MATERIALS PROVIDED:

Lemma cancel_task s t p g e :
  inv s -> pos_of s t = PEst p g e -> task_after t PNone (others s t) (shared s) (cancel_est t e (shared s)).
Proof.
  intros Hi Et. pose proof (inv_live s t Hi) as Hl. rewrite Et in Hl. cbn in Hl.
  assert (forall id, pending e = Some id -> task_after t PNone (others s t) (shared s) (drop_locks t (close_set id (shared s)))) as Hc.
  { intros id E. apply drop_task; [apply so_close, Hi|done|intros; apply rely_close|].
    intros id' i Hi' Hc. cbn in Hi'. rewrite list_lookup_alter in Hi'. case_decide as En.
    - by apply fmap_Some_1 in Hi' as (? & _ & ->).
    - destruct (Hl id' i Hi' Hc) as [?|[?|?]]; [by left|congruence|by right]. }
  assert (pending e = None -> task_after t PNone (others s t) (shared s) (drop_locks t (shared s))) as Hn.
  { intros E. apply drop_task; [apply Hi|done|done|]. eapply live_frame; [..|exact Hl]; [done..|].
    intros id [?|?]; [congruence|done]. }
  unfold cancel_est. destruct e; auto.
Qed.

Lemma drop_plain_task s t :
  inv s -> pos_pending (pos_of s t) = None -> task_after t PNone (others s t) (shared s) (drop_locks t (shared s)).
Proof.
  intros Hi E. apply drop_task; [apply Hi|done|done|]. eapply live_frame; [..|exact (inv_live s t Hi)]; [done..|].
  intros id [?|?]; [congruence|done].
Qed.

(** The steps of [recover_generation] outside an establishment. *)
Lemma rec_plain_task s g r x sh :
  inv s -> coord s = CoRecover g r -> (forall p e todo ex, r <> RcEst todo ex p e) ->
  pos_held (PRec g r) = mkHeld false false false ->
  shared_ok sh -> pos_ok x sh -> pos_held x = mkHeld false false false ->
  locks sh = locks (shared s) -> (forall u, rely u (shared s) sh) -> sets sh = sets (shared s) ->
  consumers sh = consumers (shared s) -> task_after TCoord x (others s TCoord) (shared s) sh.
Proof.
  intros Hi Ec Hne E1 Hs Hok Eh El Hr Es Eco.
  assert (pos_of s TCoord = PRec g r) as Ep by (cbn; rewrite Ec; destruct r; try done; by edestruct Hne).
  apply task_frame; try done.
  - rewrite Eh. pose proof (iv_held _ Hi TCoord) as Hh. by rewrite Ep, E1 in Hh.
  - eapply live_frame; [..|exact (inv_live s TCoord Hi)]; [done..|]. rewrite Ep. intros id [?|?]; done.
Qed.

(** Applying the plan of a generation. *)
Lemma rec_apply_task s g plan channel r app ops out sh c :
  inv s -> coord s = CoRecover g (RcApply plan) -> tp_mode plan = v_topology_mode v ->
  holds TCoord (mkHeld false true false) (locks (shared s)) ->
  reconcile channel plan g (applied (shared s)) = (r, app, ops) ->
  Some (match r with
        | Ok _ => (RNext RcAdopt, act (AReconciled g plan ops) (drop_reconciler (set_applied app (shared s))))
        | Err e => (RReturn (Err (CETopology e)), act (ARefused g ops) (drop_reconciler (set_applied app (shared s))))
        end) = Some (out, sh) ->
  match out with RNext r' => c = CoRecover g r' | RReturn _ => plain (coord_pos c) end ->
  task_after TCoord (coord_pos c) (others s TCoord) (shared s) sh.
Proof.
  intros Hi Ec Hm Hh Er Hst Hc. pose proof (so_reconcile _ _ _ _ _ _ _ Er (iv_shared _ Hi)) as Hr.
  assert (live (fun id => others s TCoord id) (shared s)) as Hl.
  { eapply live_frame; [..|exact (inv_live s TCoord Hi)]; [done..|]. cbn. rewrite Ec. by intros id [?|?]. }
  destruct (drop_reconciler_after false TCoord (shared s)
    (act (match r with Ok _ => AReconciled g plan ops | Err _ => ARefused g ops end) (set_applied app (shared s))) Hh eq_refl)
    as [Hh1 Hr1].
  { intros. transitivity (set_applied app (shared s)); [by apply rely_frame|apply rely_act]. }
  destruct r as [u|e]; injection Hst as <- <-.
  + destruct Hr as [Hs1 Hin]. subst c. split; [by eapply so_frame; [..|exact Hs1]|by exists plan|exact Hh1|exact Hr1|].
    eapply live_frame; [..|exact Hl]; [done..|by right].
  + destruct Hc as (E1 & E2 & E3). split; [by eapply so_frame; [..|exact Hr]|apply E3|rewrite E1; exact Hh1|exact Hr1|].
    eapply live_frame; [..|exact Hl]; [done..|by right].
Qed.

Lemma rec_task s g r a out sh c :
  inv s -> coord s = CoRecover g r ->
  rec_step v broker_name connection_key confirm_timeout g r a (shared s) = Some (out, sh) ->
  match out with RNext r' => c = CoRecover g r' | RReturn _ => plain (coord_pos c) end ->
  task_after TCoord (coord_pos c) (others s TCoord) (shared s) sh.
Proof.
  intros Hi Ec Hst Hc. pose proof (iv_pos _ Hi TCoord) as Hok. cbn in Hok. rewrite Ec in Hok.
  pose proof (iv_shared _ Hi) as Hs. pose proof (iv_held _ Hi TCoord) as Hh. cbn in Hh. rewrite Ec in Hh.
  pose proof (rec_plain_task s g r (coord_pos c) sh Hi Ec) as Hp.
  destruct r as [|plan|plan| | | |todo ex|todo ex p e]; cbn [rec_step] in Hst.
  - destruct a as [|ok| | |]; try done. injection Hst as <- <-. apply Hp; try done.
    + destruct ok; [subst c; apply generation_plan_mode|apply Hc].
    + destruct ok; [by subst c|apply Hc].
  - destruct a; try done. destruct (reconciler_lock (locks (shared s))) eqn:Er; [done|]. injection Hst as <- <-. subst c.
    destruct Hh as (H1 & H2 & H3). split.
    + by eapply so_frame; [..|exact Hs].
    + done.
    + repeat split; cbn in *; try done; apply H1 || apply H3.
    + intros u Hu. apply rely_locks. repeat split; cbn; rewrite ?Er; congruence.
    + eapply live_frame; [..|exact (inv_live s TCoord Hi)]; [done..|]. cbn. by rewrite Ec.
  - destruct a as [| |channel| |]; try done. destruct (reconcile channel plan g (applied (shared s))) as [[r app] ops] eqn:Er.
    by eapply rec_apply_task.
  - destruct a; try done. injection Hst as <- <-. subst c. apply Hp; try done; by destruct (slot (shared s)).
  - destruct a as [| | |[u|e]|]; try done; injection Hst as <- <-.
    + subst c. apply Hp; try done; [|intros; apply rely_act]. by apply so_neutral.
    + apply Hp; try done; apply Hc.
  - destruct a; try done. injection Hst as <- <-. subst c. apply Hp; try done.
    + apply so_neutral; try done. by eapply so_frame; [..|exact Hs].
    + intros u. transitivity (set_slot (Some confirm_timeout) (shared s)); [by apply rely_frame|apply rely_act].
  - destruct a; try done. injection Hst as <- <-. apply Hp; try done.
    + destruct todo, ex; cbn in Hc; try (by subst c); apply Hc.
    + destruct todo, ex; cbn in Hc; try (by subst c); apply Hc.
  - destruct (est_step _ _ _ TCoord p g e a (shared s)) as [[o sh']|] eqn:Ee; [|by destruct a].
    assert (sh' = sh /\ out = match o with
      | Next e => RNext (RcEst todo ex p e) | Return (Ok _) => RNext (RcProfiles todo ex) | Return (Err e) => RReturn (Err e) end)
      as [-> ->] by (destruct a; cbn in Hst; simplify_eq; done).
    eapply est_task; [done| |exact Ee|]; [cbn; by rewrite Ec|]. destruct o as [e'|[u|e']]; [by subst c|by subst c|exact Hc].
Qed.

(** A step of [t] from a position that carries nothing to one that carries nothing. *)
Lemma plain_task s t x sh :
  inv s -> pos_of s t = PNone -> plain x -> shared_ok sh -> locks sh = locks (shared s) ->
  (forall u, rely u (shared s) sh) -> sets sh = sets (shared s) -> consumers sh = consumers (shared s) ->
  task_after t x (others s t) (shared s) sh.
Proof.
  intros Hi Ep (E1 & E2 & E3) Hs El Hr Es Eco. apply task_frame; try done.
  - rewrite E1. pose proof (iv_held _ Hi t) as Hh. by rewrite Ep in Hh.
  - eapply live_frame; [..|exact (inv_live s t Hi)]; [done..|]. rewrite Ep. by intros id [?|?].
Qed.

(** *** Closing every registered set *)

Definition close_all (l : list (string * nat)) (s : Shared) : Shared := foldl (fun s x => close_set x.2 s) s l.

Lemma close_all_facts l s :
  shared_ok s ->
  shared_ok (close_all l s) /\ (forall u, rely u s (close_all l s)) /\ locks (close_all l s) = locks s /\
  consumers (close_all l s) = consumers s /\ forall H, live H s -> live H (close_all l s).
Proof.
  revert s. induction l as [|x l IH]; intros s Hs; [done|]. cbn.
  destruct (IH (close_set x.2 s)) as (H1 & H2 & H3 & H4 & H5); [by apply so_close|].
  split; [done|]. split; [|split; [done|split; [done|]]].
  - intros u. transitivity (close_set x.2 s); [apply rely_close|apply H2].
  - intros H Hl. apply H5. by apply live_close.
Qed.

Lemma close_all_closes l s x id i :
  x ∈ l -> x.2 = id -> sets (close_all l s) !! id = Some i -> si_closed i = true.
Proof.
  intros Hx <-. revert s. induction Hx as [x l|x y l Hx IH]; intros s; [|apply IH]. cbn. intros Hi.
  assert (exists i0, sets (close_set x.2 s) !! x.2 = Some i0) as [i0 Hi0].
  { apply lookup_lt_is_Some_2. apply lookup_lt_Some in Hi. revert Hi. clear. revert s.
    generalize (x.2) as id. intros id s. generalize (close_set id s). induction l as [|z l IH]; [done|].
    intros s' Hlt%IH. cbn in Hlt. by rewrite length_alter in Hlt. }
  assert (si_closed i0 = true) as Hc0.
  { cbn in Hi0. rewrite list_lookup_alter, decide_True in Hi0 by done. by apply fmap_Some_1 in Hi0 as (? & _ & ->). }
  clear -Hi Hi0 Hc0. revert i0 Hi0 Hc0 Hi. generalize (close_set x.2 s) as s'. generalize (x.2) as id.
  intros id. induction l as [|z l IH]; intros s' i0 Hi0 Hc0; cbn; [congruence|]. intros Hi.
  destruct (re_sets _ _ _ (rely_close TCoord z.2 s') _ _ Hi0) as (i1 & Hi1 & _ & _ & _ & Hc1).
  eapply IH; [exact Hi1|by apply Hc1|exact Hi].
Qed.

Lemma shutdown_task s :
  inv s -> coord s = CoClosing ->
  task_after TCoord PNone (others s TCoord) (shared s)
    (set_consumers ∅ (set_slot None (close_all (map_to_list (consumers (shared s))) (shared s)))).
Proof.
  intros Hi Ec. destruct (close_all_facts (map_to_list (consumers (shared s))) (shared s) (iv_shared _ Hi)) as (H1 & H2 & H3 & H4 & H5).
  assert (pos_of s TCoord = PNone) as Ep by (cbn; by rewrite Ec).
  split.
  - by eapply so_frame; [..|exact H1].
  - done.
  - change (holds TCoord (pos_held PNone) (locks (close_all (map_to_list (consumers (shared s))) (shared s)))).
    rewrite H3, <- Ep. apply Hi.
  - intros u Hu. transitivity (close_all (map_to_list (consumers (shared s))) (shared s)); [apply H2|by apply rely_frame].
  - intros id i Hs Hc. destruct (H5 _ (inv_live s TCoord Hi) id i Hs Hc) as [Hr|[Hr|Hr]]; [|by rewrite Ep in Hr|by right; right].
    rewrite H4 in Hr. apply elem_of_map_to_list in Hr.
    eapply (close_all_closes _ (shared s) (si_profile i, id)) in Hs; [congruence|done|done].
Qed.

EXERCISE REQUIREMENTS:
Set down each line exactly as it appears, starting at the top of the data and ending at the line containing "- by apply fmap_Some_1", and include no other lines.

FINISHED EXERCISE:
Lemma cancel_task s t p g e :
  inv s -> pos_of s t = PEst p g e -> task_after t PNone (others s t) (shared s) (cancel_est t e (shared s)).
Proof.
  intros Hi Et. pose proof (inv_live s t Hi) as Hl. rewrite Et in Hl. cbn in Hl.
  assert (forall id, pending e = Some id -> task_after t PNone (others s t) (shared s) (drop_locks t (close_set id (shared s)))) as Hc.
  { intros id E. apply drop_task; [apply so_close, Hi|done|intros; apply rely_close|].
    intros id' i Hi' Hc. cbn in Hi'. rewrite list_lookup_alter in Hi'. case_decide as En.
    - by apply fmap_Some_1 in Hi' as (? & _ & ->).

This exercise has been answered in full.